Trockenheit in Kalifornien
Ein gegensätzliches Bild dagegen in Kalifornien: Nach einem ungewöhnlich trockenen Winterbeginn warnen die Behörden dort vor einer neuen Dürre. "Wir könnten am Anfang der schlimmsten Trockenheit in der jüngeren Geschichte Kaliforniens stehen", warnte der Leiter der Wasserbehörde, Lester Snow, die Bewohner der US-Westküste. Sie sollten sofort mit dem Wassersparen beginnen. Wie der "San Francisco Chronicle" berichtete, beträgt die Schneehöhe in der kalifornischen Sierra Nevada nur 61 Prozent des für die Jahreszeit normalen Wertes. Das Schmelzwasser aus den Bergen zählt zu den wichtigsten Wasserreserven des Staates.

Mit dem Winterregen im Jänner fallen gewöhnlich 20 Prozent der jährlichen Niederschläge, doch die vergangenen vier Wochen brachten kaum Regen.
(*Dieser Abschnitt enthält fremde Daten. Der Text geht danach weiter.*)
(* ===== verification/Allocator.v ===== *)
(** * What an allocator promises to its clients

    The contract between a memory allocator and the code that calls it.  [F] is
    the allocator's footprint: the bytes it keeps its own data and its free memory
    in.  A client may write anywhere else ([al_frame]); an allocation either takes
    a block out of the footprint or panics ([al_alloc]).  kernel/page_alloc.c is an
    instance below; kernel/kalloc.c is its client and another instance. *)
From S2P Require Import Prelude Memory Pow2 State FreeList PageSpec PageAlloc PageRefine.

(** The largest request the contracts cover: no 64-bit sum of the code wraps. *)
Definition MAX_REQUEST : Z := 2 ^ 62.

(** A block of [sz] bytes at [r], behind a header of [h] bytes, was taken out of
    the footprint [F], leaving [G]. *)
Record granted (h sz r : Z) (F G : Z -> Prop) (m m' : gmap Z Z) : Prop := {
  gr_pos : 0 < r - h;
  gr_end : r + sz < 2 ^ 64;
  gr_in : forall x, within (r - h) (h + sz) x -> F x;
  gr_rest : forall x, G x -> F x /\ ~ within (r - h) (h + sz) x;
  gr_mem : changes F m m';
  gr_mapped : mapped m' (r - h) (h + sz);
  gr_align : (16 | r - h);
}.

Class Allocator (h : Z) (alloc : nat -> Z -> M kernel Z) := {
  al_inv : kernel -> (Z -> Prop) -> Prop;
  al_frame s F m P :
    al_inv s F -> changes P (k_mem s) m -> (forall x, P x -> ~ F x) -> al_inv (set_mem m s) F;
  al_alloc s F sz :
    al_inv s F -> 0 <= sz <= MAX_REQUEST ->
    (exists r m G, eventually (fun fuel => alloc fuel sz) s (Done r (set_mem m s)) /\
       al_inv (set_mem m s) G /\ granted h sz r F G (k_mem s) m) \/
    eventually (fun fuel => alloc fuel sz) s (Stop Panic);
}.
Arguments al_inv {h} alloc {_} s F.

(** ** The page allocator is an allocator *)

Definition max_blocks (ps : list pool) : nat :=
  foldr (fun p n => (length (p_free p) + n)%nat) O ps.

Lemma fuel_for_max ps fuel : (max_blocks ps + 64 <= fuel)%nat -> fuel_for ps fuel.
Proof.
  unfold fuel_for. induction ps as [|p ps IH]; simpl; intros H; constructor; [lia|].
  apply IH. lia.
Qed.

Definition page_inv (s : kernel) (F : Z -> Prop) : Prop :=
  exists ps, repr s ps /\ pa_lock (k_pa s) = false /\ forall x, F x <-> pa_footprint s ps x.

Lemma page_inv_frame s F m P :
  page_inv s F -> changes P (k_mem s) m -> (forall x, P x -> ~ F x) -> page_inv (set_mem m s) F.
Proof.
  intros (ps & Hr & Hl & HF) Hch HP. exists ps. split_and!; [|done|done].
  eapply repr_frame; [done|done|]. intros x Hx. rewrite <- HF. by apply HP.
Qed.

Lemma allocated_mapped s ps r sz qs :
  repr s ps -> page_pow2 sz -> allocated sz r ps qs -> mapped (k_mem s) r sz /\ 0 < r /\ r + sz < 2 ^ 64 /\ (16 | r).
Proof.
  intros Hr Hsz Hal. destruct (al_align _ _ _ _ Hal) as (p & Hp & Hlo & Hhi & Hd).
  apply list_elem_of_lookup in Hp as [i Hi]. pose proof (pl_mapped _ _ _ (rp_at _ _ Hr i p Hi)) as Hm.
  pose proof (rp_ok _ _ Hr) as Hok. rewrite Forall_forall in Hok.
  destruct (Hok p (list_elem_of_lookup_2 _ _ _ Hi)) as [? ? _ _ Hb].
  split; [eapply mapped_sub; [exact Hm|lia|lia]|]. split; [lia|]. split; [lia|].
  replace r with (r - p_base p + p_base p) by lia. apply Z.divide_add_r; [|done].
  etrans; [by apply page_pow2_16|exact Hd].
Qed.

Lemma free_not_desc s ps x :
  repr s ps -> free_bytes ps x -> ~ within (pools (k_pa s)) (Z.of_nat (length ps) * POOL_SIZE) x.
Proof.
  intros Hr (p & Hp & Hx). pose proof (rp_desc _ _ Hr) as Hd. pose proof (rp_ok _ _ Hr) as Hok.
  rewrite Forall_forall in Hd, Hok. specialize (Hd p Hp).
  pose proof (blocks_ok_range _ _ _ _ _ (po_free _ (Hok p Hp)) Hx).
  unfold apart, within in *. lia.
Qed.

Lemma alloc_pools_length sz ps r qs : alloc_pools sz ps = Some (r, qs) -> length qs = length ps.
Proof.
  intros (ps1 & p & ps2 & l & -> & _ & _ & ->)%alloc_pools_Some. by rewrite !length_app.
Qed.

Lemma alloc_pools_bases sz ps r qs : alloc_pools sz ps = Some (r, qs) -> p_base <$> qs = p_base <$> ps.
Proof.
  intros (ps1 & p & ps2 & l & -> & _ & _ & ->)%alloc_pools_Some. by rewrite !fmap_app.
Qed.

(** [page_alloc] on represented pools. *)
Lemma pools_alloc s ps sz :
  repr s ps -> pa_lock (k_pa s) = false -> 0 <= sz <= 2 ^ 63 ->
  (exists r m qs, eventually (fun fuel => page_alloc fuel sz) s (Done r (set_mem m s)) /\
     repr (set_mem m s) qs /\
     granted 0 (page_round sz) r (pa_footprint s ps) (pa_footprint (set_mem m s) qs) (k_mem s) m /\
     evens (within (pools (k_pa s)) (Z.of_nat (length ps) * POOL_SIZE)) (k_mem s) m /\
     (forall x, free_bytes qs x \/ within r (page_round sz) x -> free_bytes ps x) /\
     p_base <$> qs = p_base <$> ps /\ (exists p, p ∈ ps /\ (page_round sz | r - p_base p))) \/
  eventually (fun fuel => page_alloc fuel sz) s (Stop Panic).
Proof.
  intros Hr Hl Hsz. destruct (page_round_pow2 sz Hsz) as [Hpow Hle].
  assert (Hrun := fun fuel Hf => page_alloc_refines fuel sz s ps Hr Hl (fuel_for_max ps fuel Hf) Hsz).
  destruct (alloc_pools (page_round sz) ps) as [[r qs]|] eqn:E.
  2: { right. by exists (max_blocks ps + 64)%nat. }
  left. assert (Hal : allocated (page_round sz) r ps qs).
  { eapply alloc_pools_allocated; try done; apply Hr. }
  destruct (Hrun (max_blocks ps + 64)%nat (Nat.le_refl _)) as (m & Hm & Hr' & Hch & Hev).
  destruct (allocated_mapped s ps r _ qs Hr Hpow Hal) as (Hmap & Hpos & Hend & Hal16).
  pose proof (alloc_pools_length _ _ _ _ E) as Hlen.
  assert (Hfree : forall x, free_bytes qs x \/ within r (page_round sz) x -> free_bytes ps x) by apply (al_free _ _ _ _ Hal).
  exists r, m, qs. split_and!; [|done| |done|done|by eapply alloc_pools_bases|].
  - eapply eventually_mono; [by auto using page_alloc_mono|exact Hm|done].
  - split; rewrite ?Z.sub_0_r, ?Z.add_0_l; try done.
    + intros x Hx. right. apply Hfree. by right.
    + intros x [Hx|Hx].
      * split; [left; simpl in Hx; by rewrite <- Hlen|].
        intros Hw. eapply (free_not_desc s ps x Hr); [|simpl in Hx; by rewrite <- Hlen]. apply Hfree. by right.
      * split; [right; apply Hfree; by left|by apply (al_fresh _ _ _ _ Hal)].
    + by eapply changes_mapped.
  - destruct (al_align _ _ _ _ Hal) as (p & Hp & _ & _ & Hd). by exists p.
Qed.

(** The footprint may be described by any equivalent predicate. *)
Lemma granted_iff h sz r (F F' G : Z -> Prop) m m' :
  (forall x, F x <-> F' x) -> granted h sz r F G m m' -> granted h sz r F' G m m'.
Proof.
  intros HF [H1 H2 H3 H4 H5 H6 H7]. split; try done.
  - intros x Hx. by apply HF, H3.
  - intros x Hx. rewrite <- HF. by apply H4.
  - eapply changes_weaken; [exact H5|]. intros x. apply HF.
Qed.

Lemma page_inv_alloc s F sz :
  page_inv s F -> 0 <= sz <= 2 ^ 63 ->
  (exists r m G, eventually (fun fuel => page_alloc fuel sz) s (Done r (set_mem m s)) /\
     page_inv (set_mem m s) G /\ granted 0 (page_round sz) r F G (k_mem s) m) \/
  eventually (fun fuel => page_alloc fuel sz) s (Stop Panic).
Proof.
  intros (ps & Hr & Hl & HF) Hsz.
  destruct (pools_alloc s ps sz Hr Hl Hsz) as [(r & m & qs & Hrun & Hr' & Hg & _)|Hp]; [left|by right].
  exists r, m, (pa_footprint (set_mem m s) qs). split_and!; [done|by exists qs|].
  eapply granted_iff; [|exact Hg]. intros x. by rewrite HF.
Qed.

(** ** What the heap needs to know of the pages below it

    An invariant of the page allocator that its clients' writes keep.  It is [page_inv],
    or [page_inv] with more said about the free memory. *)
Class PageInv := {
  pg_inv : kernel -> (Z -> Prop) -> Prop;
  pg_same s s' F : k_mem s' = k_mem s -> k_pa s' = k_pa s -> pg_inv s F -> pg_inv s' F;
  pg_frame s F m P :
    pg_inv s F -> changes P (k_mem s) m -> (forall x, P x -> ~ F x) -> pg_inv (set_mem m s) F;
  pg_alloc s F sz :
    pg_inv s F -> 0 <= sz <= 2 ^ 63 ->
    (exists r m G, eventually (fun fuel => page_alloc fuel sz) s (Done r (set_mem m s)) /\
       pg_inv (set_mem m s) G /\ granted 0 (page_round sz) r F G (k_mem s) m) \/
    eventually (fun fuel => page_alloc fuel sz) s (Stop Panic);
}.

Lemma page_inv_same s s' F : k_mem s' = k_mem s -> k_pa s' = k_pa s -> page_inv s F -> page_inv s' F.
Proof.
  intros Em Ep (ps & Hps & Hl & HF). exists ps. unfold pa_footprint in *. rewrite Ep. by split; [apply (repr_same s)|].
Qed.

#[export] Instance page_pools : PageInv :=
  {| pg_inv := page_inv; pg_same := page_inv_same; pg_frame := page_inv_frame; pg_alloc := page_inv_alloc |}.

(** Pools that start at a page and whose free memory is such that the lowest bit of every
    aligned word is clear, as in memory that was zero before the allocator took it: a page
    of it used as a page table has no present entry. *)
Definition clean_inv (s : kernel) (F : Z -> Prop) : Prop :=
  exists ps, repr s ps /\ pa_lock (k_pa s) = false /\ (forall x, F x <-> pa_footprint s ps x) /\
    (forall a, a ∈ p_base <$> ps -> (4096 | a)) /\
    forall x, free_bytes ps x -> (8 | x) -> exists b, k_mem s !! x = Some b /\ (2 | b).

Lemma clean_inv_same s s' F : k_mem s' = k_mem s -> k_pa s' = k_pa s -> clean_inv s F -> clean_inv s' F.
Proof.
  intros Em Ep (ps & Hps & Hl & HF & Ha & Hc). exists ps. unfold pa_footprint in *. rewrite Ep, Em. by split; [apply (repr_same s)|].
Qed.

Lemma clean_inv_frame s F m P :
  clean_inv s F -> changes P (k_mem s) m -> (forall x, P x -> ~ F x) -> clean_inv (set_mem m s) F.
Proof.
  intros (ps & Hr & Hl & HF & Ha & Hc) Hch HP. exists ps. split_and!; [|done|done|done|].
  - eapply repr_frame; [done|done|]. intros x Hx. rewrite <- HF. by apply HP.
  - intros x Hx H8. destruct (Hc x Hx H8) as (b & Hb & He). exists b. split; [|done].
    rewrite <- Hb. apply (ch_same _ _ _ Hch). intros Hp. apply (HP x Hp), HF. by right.
Qed.

(** The block handed out is clean as well, and starts at a page. *)
Lemma clean_inv_alloc s F sz :
  clean_inv s F -> 0 <= sz <= 2 ^ 63 ->
  (exists r m G, eventually (fun fuel => page_alloc fuel sz) s (Done r (set_mem m s)) /\
     clean_inv (set_mem m s) G /\ granted 0 (page_round sz) r F G (k_mem s) m /\ (4096 | r) /\
     forall x, within r (page_round sz) x -> (8 | x) -> exists b, m !! x = Some b /\ (2 | b)) \/
  eventually (fun fuel => page_alloc fuel sz) s (Stop Panic).
Proof.
  intros (ps & Hr & Hl & HF & Ha & Hc) Hsz. destruct (page_round_pow2 sz Hsz) as [(k & Hk & Hpow) _].
  destruct (pools_alloc s ps sz Hr Hl Hsz) as [(r & m & qs & Hrun & Hr' & Hg & Hev & Hfree & Hbase & p & Hp & Hd)|Hp]; [left|by right].
  assert (Hclean : forall x, free_bytes qs x \/ within r (page_round sz) x -> (8 | x) -> exists b, m !! x = Some b /\ (2 | b)).
  { intros x Hx%Hfree H8. destruct (Hev x H8) as [E|H]; [by apply (free_not_desc s)|rewrite E; by apply Hc|done]. }
  exists r, m, (pa_footprint (set_mem m s) qs). split_and!; [done| | | |auto].
  - exists qs. split_and!; [done|done|done|by rewrite Hbase|auto].
  - eapply granted_iff; [|exact Hg]. intros x. by rewrite HF.
  - replace r with (r - p_base p + p_base p) by lia. apply Z.divide_add_r.
    + etrans; [|exact Hd]. rewrite Hpow. exists (2 ^ (k - 12)). rewrite <- (Z.pow_add_r 2 _ 12) by lia. f_equal. lia.
    + apply Ha. by apply list_elem_of_fmap_2.
Qed.

Definition clean_pools : PageInv.
Proof.
  refine {| pg_inv := clean_inv; pg_same := clean_inv_same; pg_frame := clean_inv_frame |}.
  intros s F sz Hinv Hsz. destruct (clean_inv_alloc s F sz Hinv Hsz) as [(r & m & G & H1 & H2 & H3 & _)|Hp]; [|by right].
  left. by exists r, m, G.
Defined.

#[export] Instance page_allocator : Allocator 0 page_alloc.
Proof.
  refine {| al_inv := page_inv |}; [apply page_inv_frame|].
  intros s F sz Hinv Hsz. unfold MAX_REQUEST in Hsz.
  destruct (page_inv_alloc s F sz Hinv ltac:(lia)) as [(r & m & G & Hrun & HG & Hgr)|H]; [|by right].
  left. exists r, m, G. split_and!; [done|done|].
  destruct (page_round_pow2 sz ltac:(lia)) as [_ Hle]. destruct Hgr as [H1 H2 H3 H4 H5 H6 H7].
  rewrite Z.sub_0_r, Z.add_0_l in *. split; rewrite ?Z.sub_0_r, ?Z.add_0_l; try done; [lia| | |].
  - intros x Hx. apply H3. unfold within in *. lia.
  - intros x Hx. destruct (H4 x Hx) as [HF Hw]. split; [done|]. unfold within in *. lia.
  - eapply mapped_sub; [exact H6|lia|lia].
Defined.

(** ** Allocators that take blocks back

    [hp_block m r n]: the header in front of [r] is the one the allocator left for a
    block of [n] bytes.  It depends on the header only, so that a client may write
    all the [n] bytes; returning the block then makes it part of the footprint. *)
Class Heap (h : Z) (alloc : nat -> Z -> M kernel Z) (free : nat -> Z -> M kernel unit) := {
  hp_allocator :: Allocator h alloc;
  hp_block : gmap Z Z -> Z -> Z -> Prop;
  hp_block_same m m' r n :
    hp_block m r n -> same_on (within (r - h) h) m m' -> hp_block m' r n;
  hp_alloc s F sz :
    al_inv alloc s F -> 0 <= sz <= MAX_REQUEST ->
    (exists r m G n, eventually (fun fuel => alloc fuel sz) s (Done r (set_mem m s)) /\
       al_inv alloc (set_mem m s) G /\ granted h n r F G (k_mem s) m /\ sz <= n /\
       hp_block m r n) \/
    eventually (fun fuel => alloc fuel sz) s (Stop Panic);
  hp_free s F r n :
    al_inv alloc s F -> hp_block (k_mem s) r n -> 0 < r - h -> 0 <= n -> r + n < 2 ^ 64 ->
    mapped (k_mem s) (r - h) (h + n) -> (forall x, within (r - h) (h + n) x -> ~ F x) -> (16 | r - h) ->
    exists m, eventually (fun fuel => free fuel r) s (Done tt (set_mem m s)) /\
      al_inv alloc (set_mem m s) (fun x => F x \/ within (r - h) (h + n) x) /\
      changes (fun x => F x \/ within (r - h) (h + n) x) (k_mem s) m;
}.
Arguments hp_block {h} alloc free {_} m r n.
Bei Sonne und blauem Himmel herrschte in vielen Teilen Kaliforniens frühlingshaftes Wetter. In einigen Landstrichen sind die Wasserreservoirs bereits halb leer. Schon in den vergangenen zwei Jahren hatte es an der US-Westküste zu wenig geregnet. Die Monate März, April und Mai 2008 zählten zu den trockensten seit Beginn der staatlichen Messungen.